I have a friend who recently fell afoul of this law. David has been married to his wife (a citizen of one of the “old” EU states) for about eight years. They have lived in Ireland for most of that time, having previously lived in David’s native country. He entered the state legally, with his wife, and was granted residency as the spouse of an EU citizen. This permission had to be renewed annually, so every year, he and his wife would go to the Gardaí to verify that they were still married, and he would get a stamp for another year. He is now eligible for Irish citizenship and has filed an application, but the waiting list is very long and it could be 2009 before his application is approved.

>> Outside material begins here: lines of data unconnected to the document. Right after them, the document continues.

(** The running activation [a] reaches the end of its body, or throws. *)
Definition finish (a : nat) (r : Outcome) (c : Config) : Config :=
  setCurrent None (setStatus a (Settled r) c).

(** The running activation [a] awaits [p]. *)
Definition suspend (a : nat) (p : Promise) (k : Outcome → Script) (c : Config) : Config :=
  setCurrent None (setStatus a (Waiting p k) c).

(** Activation [a] has the promise [p] of the call it made. *)
Definition hand (a : nat) (p : Promise) (pend : Pending) (c : Config) : Config :=
  match pend with
  | ThenAwait k => suspend a p k c
  | ThenDrop k => setCurrent (Some (a, k)) c
  end.

(** A call of an async function: a new activation starts running. *)
Definition spawn (o : Owner) (body : Script) (c : Config) : Promise * Config :=
  (OfActivation (length (activations c)),
   setCurrent (Some (length (activations c), body))
     (setActivations (activations c ++ [mkActivation o Active]) c)).

Section Executor.

Variable middleware : list Script.
Variable initialArgs : Args.
Variables context client logger : Foreign.
Variable last : Script.

(** [args[key]] for the activation of a handler: the object is that of
    lines 48-54, whose [next], unless [initialArgs] replaces it, is the
    closure bound to the index of the handler.  [last] is called without
    arguments. *)
Definition argument (o : Owner) (key : string) : Callee :=
  match o with
  | Last => NotCallable
  | Handler i =>
      match mkArgs initialArgs context client logger (λ st, (Fulfilled, st)) !! key with
      | Some (VNext _) => ToClosure i
      | Some (VForeign (Fn t r)) => ToForeign t r
      | _ => NotCallable
      end
  end.

Definition ownerOf (a : nat) (c : Config) : Owner :=
  match activations c !! a with
  | Some act => owner act
  | None => Last
  end.

(** Lines 39-55.  The result is the promise returned and the configuration
    in which, if a handler or [last] was called, its activation is
    running. *)
Definition invokeMiddleware (toCallMiddlewareIndex : Z) (c : Config) : Promise * Config :=
  if lastCalledMiddlewareIndex c >=? toCallMiddlewareIndex then
    (Already (Rejected (MiddlewareNextError "next() called multiple times")), c)
  else
    let c1 := setLastCalled toCallMiddlewareIndex c in
    if toCallMiddlewareIndex >=? Z.of_nat (length middleware) then
      spawn Last last (record CalledLast c1)
    else
      match middleware !! Z.to_nat toCallMiddlewareIndex with
      | Some fn =>
          spawn (Handler toCallMiddlewareIndex) fn
                (record (Called toCallMiddlewareIndex) c1)
      | None => (Already (Rejected notCallable), c1)
      end.

(** The running activation [a] calls [f]. *)
Definition call (a : nat) (f : Callee) (pend : Pending) (c : Config) : Config :=
  match f with
  | NotCallable =>
      (* a TypeError, thrown where the call stands *)
      match pend with
      | ThenAwait k => setCurrent (Some (a, k (Rejected notCallable))) c
      | ThenDrop _ => finish a (Rejected notCallable) c
      end
  | ToForeign t r => hand a (Already r) pend (record (Effect t) c)
  | ToClosure i =>
      let '(p, c') := invokeMiddleware (i + 1) (record (Next i) c) in
      match p with
      | OfActivation b =>
          setCallers (mkFrame a b pend :: callers c') c'
      | _ => hand a p pend c'
      end
  end.

(** One instruction of the running activation. *)
Definition execute (a : nat) (s : Script) (c : Config) : Config :=
  match s with
  | Ret => finish a Fulfilled c
  | Raise e => finish a (Rejected e) c
  | Do t k => setCurrent (Some (a, k)) (record (Effect t) c)
  | AwaitArg key k => call a (argument (ownerOf a c) key) (ThenAwait k) c
  | DropArg key k => call a (argument (ownerOf a c) key) (ThenDrop k) c
  | Share ckey akey k =>
      setCurrent (Some (a, k))
        (setShared (<[ckey := argument (ownerOf a c) akey]> (shared c)) c)
  | AwaitShared ckey k =>
      call a (default NotCallable (shared c !! ckey)) (ThenAwait k) c
  | DropShared ckey k =>
      call a (default NotCallable (shared c !! ckey)) (ThenDrop k) c
  | AwaitEnv x k => suspend a (OfEnvironment x) k c
  end.

(** One step.  While an activation runs, or a call is returning, the step
    is determined; when nothing runs, the schedule picks an activation whose
    awaited promise has settled, or has the environment settle a promise. *)
Definition step (ch : Choice) (c : Config) : Config :=
  match current c with
  | Some (a, s) => execute a s c
  | None =>
      match callers c with
      | f :: rest =>
          hand (caller f) (OfActivation (callee f)) (pending f) (setCallers rest c)
      | [] =>
          match ch with
          | Go => c
          | Resume a =>
              match activations c !! a with
              | Some (mkActivation _ (Waiting p k)) =>
                  match settled p c with
                  | Some r => setCurrent (Some (a, k r)) (setStatus a Active c)
                  | None => c
                  end
              | _ => c
              end
          | Settle x r =>
              match environment c !! x with
              | Some _ => c
              | None => setEnvironment (<[x := r]> (environment c)) c
              end
          end
      end
  end.

Definition emptyConfig (counter : Z) : Config :=
  mkConfig counter [] ∅ [] ∅ None [].

(** [processMiddleware], lines 27-30 and 57, up to the first moment nothing
    runs any more is [start] followed by steps. *)
Definition start : Config :=
  if Z.of_nat (length middleware) <=? 0 then
    (spawn Last last (record CalledLast (emptyConfig 0))).2
  else
    (invokeMiddleware 0 (emptyConfig (-1))).2.

Definition exec (schedule : list Choice) : Config :=
  foldl (λ c ch, step ch c) start schedule.

End Executor.

(** The promise [processMiddleware] returns is that of activation 0. *)
Definition completion (c : Config) : option Outcome :=
  settled (OfActivation 0) c.

(** *** Vocabulary *)

(** The index at which an activation was called. *)
Definition indexOf (n : Z) (o : Owner) : Z :=
  match o with
  | Handler i => i
  | Last => n
  end.

(** A script that awaits every call it makes. *)
Inductive DropFree : Script → Prop :=
| df_ret : DropFree Ret
| df_raise e : DropFree (Raise e)
| df_do t k : DropFree k → DropFree (Do t k)
| df_awaitArg key k : (∀ r, DropFree (k r)) → DropFree (AwaitArg key k)
| df_share ckey akey k : DropFree k → DropFree (Share ckey akey k)
| df_awaitShared ckey k : (∀ r, DropFree (k r)) → DropFree (AwaitShared ckey k)
| df_awaitEnv x k : (∀ r, DropFree (k r)) → DropFree (AwaitEnv x k).

(** [await args.next(); k] *)
Definition awaitNext (k : Script) : Script :=
  AwaitArg "next" (λ r, match r with Fulfilled => k | Rejected e => Raise e end).

(** The outcome of the call of something that is not a closure of the
    executor. *)
Definition calleeOutcome (f : Callee) : Outcome :=
  match f with
  | ToForeign _ r => r
  | _ => Rejected notCallable
  end.

(** Handlers that pass on the settlement of [next].  [Relays resolve None s]:
    the script [s] awaits its [next] once and settles the way that call
    settled, as [return await args.next()] does; before and after the call
    it may perform effects, put properties into [context], call what the
    caller supplied and await promises of the environment.
    [Relays resolve (Some r) s]: the call has settled with [r], and [s]
    settles with [r] without calling a closure of the executor.  [resolve]
    says what the properties of the argument object are. *)
Inductive Relays (resolve : string → Callee) : option Outcome → Script → Prop :=
| ar_do m t k : Relays resolve m k → Relays resolve m (Do t k)
| ar_share m ckey akey k :
    Relays resolve m k → Relays resolve m (Share ckey akey k)
| ar_arg m key k :
    (∀ i, resolve key ≠ ToClosure i) →
    Relays resolve m (k (calleeOutcome (resolve key))) →
    Relays resolve m (AwaitArg key k)
| ar_env m x k : (∀ r, Relays resolve m (k r)) → Relays resolve m (AwaitEnv x k)
| ar_next key i k :
    resolve key = ToClosure i →
    (∀ r, Relays resolve (Some r) (k r)) →
    Relays resolve None (AwaitArg key k)
| ar_ret : Relays resolve (Some Fulfilled) Ret
| ar_raise e : Relays resolve (Some (Rejected e)) (Raise e).

End Async.

(** The counter and the log of a configuration, as a state of the executor. *)
Definition view (c : Async.Config) : State :=
  {| lastCalledMiddlewareIndex := Async.lastCalledMiddlewareIndex c;
     observed := Async.observed c |}.

Definition owners (c : Async.Config) : list Async.Owner :=
  Async.owner <$> Async.activations c.

(** What every configuration of an execution satisfies, whatever the scripts
    and the schedule: the calls logged are the first ones of the expected
    order, up to the counter; every activation was called at an index the
    counter has reached, later activations at higher indices; and a closure
    found in [context] belongs to a handler that was called. *)
Definition Sound (n : Z) (c : Async.Config) : Prop :=
  Good n (view c)
  ∧ (∀ a o, owners c !! a = Some o →
       match o with
       | Async.Handler i =>
           0 ≤ i ≤ Async.lastCalledMiddlewareIndex c ∧ i < n
       | Async.Last => Async.lastCalledMiddlewareIndex c = n
       end)
  ∧ (∀ ckey i, Async.shared c !! ckey = Some (Async.ToClosure i) →
       0 ≤ i ≤ Async.lastCalledMiddlewareIndex c ∧ i < n)
  ∧ (∀ a b oa ob, (a < b)%nat → owners c !! a = Some oa → owners c !! b = Some ob →
       Async.indexOf n oa < Async.indexOf n ob).

(** *** Executions in which every call is awaited *)

Definition statuses (c : Async.Config) : list Async.Status :=
  Async.status <$> Async.activations c.

(** The async function has been called and its promise is not settled. *)
Definition unsettled (c : Async.Config) (a : nat) : Prop :=
  ∃ s, statuses c !! a = Some s ∧ ∀ r, s ≠ Async.Settled r.

(** Activation [a] cannot go on before the promise of activation [b] is
    settled: it awaits it, or it is in the middle of the call. *)
Definition waitsOn (c : Async.Config) (a b : nat) : Prop :=
  (∃ k, statuses c !! a = Some (Async.Waiting (Async.OfActivation b) k))
  ∨ (∃ f, f ∈ Async.callers c ∧ Async.caller f = a ∧ Async.callee f = b).

(** The call stack: each frame is a call made by the caller of the frame
    above it (or an older one), and the callers are on the stack. *)
Fixpoint Stacked (c : Async.Config) (bound : nat) (fs : list Async.Frame) : Prop :=
  match fs with
  | [] => True
  | f :: rest =>
      (Async.caller f < Async.callee f)%nat
      ∧ (Async.callee f ≤ bound)%nat
      ∧ statuses c !! Async.caller f = Some Async.Active
      ∧ Stacked c (Async.caller f) rest
  end.

(** Every script still to be run awaits its calls. *)
Definition DropFreeConfig (c : Async.Config) : Prop :=
  (∀ a s, Async.current c = Some (a, s) → Async.DropFree s)
  ∧ (∀ a p k, statuses c !! a = Some (Async.Waiting p k) → ∀ r, Async.DropFree (k r))
  ∧ (∀ f, f ∈ Async.callers c →
       ∃ k, Async.pending f = Async.ThenAwait k ∧ ∀ r, Async.DropFree (k r)).

(** The unsettled activations form one chain: each of them, except the
    youngest, waits on the next younger one. *)
Definition Nested (c : Async.Config) : Prop :=
  (∀ a s, Async.current c = Some (a, s) → statuses c !! a = Some Async.Active)
  ∧ Stacked c (match Async.current c with
               | Some (a, _) => a
               | None => length (statuses c)
               end) (Async.callers c)
  ∧ (∀ a b, (a < b)%nat → unsettled c a → unsettled c b →
       ∃ b', (a < b' ≤ b)%nat ∧ unsettled c b' ∧ waitsOn c a b').

(** The moves of the machine when every call is awaited, by what they do to
    the activations, the call stack and the running activation. *)
Inductive Moves (c c' : Async.Config) : Prop :=
| mv_same :
    statuses c' = statuses c → Async.callers c' = Async.callers c →
    Async.current c' = Async.current c → Moves c c'
| mv_keep a s s' :
    Async.current c = Some (a, s) → Async.DropFree s' →
    statuses c' = statuses c → Async.callers c' = Async.callers c →
    Async.current c' = Some (a, s') → Moves c c'
| mv_leave a s st :
    Async.current c = Some (a, s) →
    (∀ b k, st ≠ Async.Waiting (Async.OfActivation b) k) →
    st ≠ Async.Active →
    (∀ p k, st = Async.Waiting p k → ∀ r, Async.DropFree (k r)) →
    statuses c' = alter (λ _, st) a (statuses c) →
    Async.callers c' = Async.callers c →
    Async.current c' = None → Moves c c'
| mv_enter a s k body :
    Async.current c = Some (a, s) →
    (∀ r, Async.DropFree (k r)) → Async.DropFree body →
    statuses c' = statuses c ++ [Async.Active] →
    Async.callers c' =
      Async.mkFrame a (length (statuses c)) (Async.ThenAwait k) :: Async.callers c →
    Async.current c' = Some (length (statuses c), body) → Moves c c'
| mv_pop f rest k :
    Async.current c = None → Async.callers c = f :: rest →
    Async.pending f = Async.ThenAwait k →
    statuses c' =
      alter (λ _, Async.Waiting (Async.OfActivation (Async.callee f)) k)
            (Async.caller f) (statuses c) →
    Async.callers c' = rest →
    Async.current c' = None → Moves c c'
| mv_resume a p k r :
    Async.current c = None → Async.callers c = [] →
    statuses c !! a = Some (Async.Waiting p k) →
    (∀ b, p = Async.OfActivation b → ¬ unsettled c b) →
    statuses c' = alter (λ _, Async.Active) a (statuses c) →
    Async.callers c' = [] →
    Async.current c' = Some (a, k r) → Moves c c'.

(** *** Executions in which the first handlers pass on the settlement of [next] *)

(** The activations on the call stack: the running one and the callers of
    the calls it is nested in. *)
Definition running (c : Async.Config) : list nat :=
  match Async.current c with
  | Some (a, _) => a :: (Async.caller <$> Async.callers c)
  | None => Async.caller <$> Async.callers c
  end.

So a couple months ago, when his stamp was due to expire, he and his wife went for what he had every reason to believe was just a formal appearance before the Gardaí for another year-long stamp. Except this time they wouldn’t give it to him. “The law has changed,” he was told, “and you no longer have any right to reside here.” Within a few short weeks he would become an illegal immigrant; his employer would be required by law to let him go, and a deportation order could issue at any time.
Fortunately, it hasn’t come to that for David. He has a few advantages that many others in his situation don’t have: his employer is fairly well connected, and David is a white, native English-speaking westerner (this isn’t supposed to make a difference, but I guarantee you that it does). In his case the authorities relented – at least for this year.
So why is the government all of a sudden deciding to make legal immigrants illegal? Their explanation is that they are cracking down on “sham marriages”. Right. And the only way a couple can prove that their marriage is not one of convenience is to demonstrate that they lived together in another EU country first? My arse.
What happened is this. The government’s solicitors are under instructions to scrutinise every immigration-related EU law in order to determine the most restrictive way it can be applied. In this case, the solicitors found that this new EU directive could be interpreted to say that family rights only had to be granted to couples that had previously lived in another EU state. That, of course, was never the EU’s intention, but no matter. The government saw a loophole and jumped through it like a circus horse. And then made up this nonsense that it was all about "sham marriages".
What angers me most about this is the utter disregard it shows for the human needs, let alone human rights, of the people affected. Not all of them will be deported, of course. With a little luck (and a cerebrally-functioning Supreme Court) maybe none of them will, apart from that small percentage who genuinely did marry for convenience. But they don’t know that. Try to imagine the fear that someone in this predicament must feel. Someone who has spent years in this country, entirely legally, playing by the rules, building a life here for themselves and their family. And then to have a threat like this dangled over their head.
It is a cruel and disgusting way to treat people who have done absolutely nothing wrong.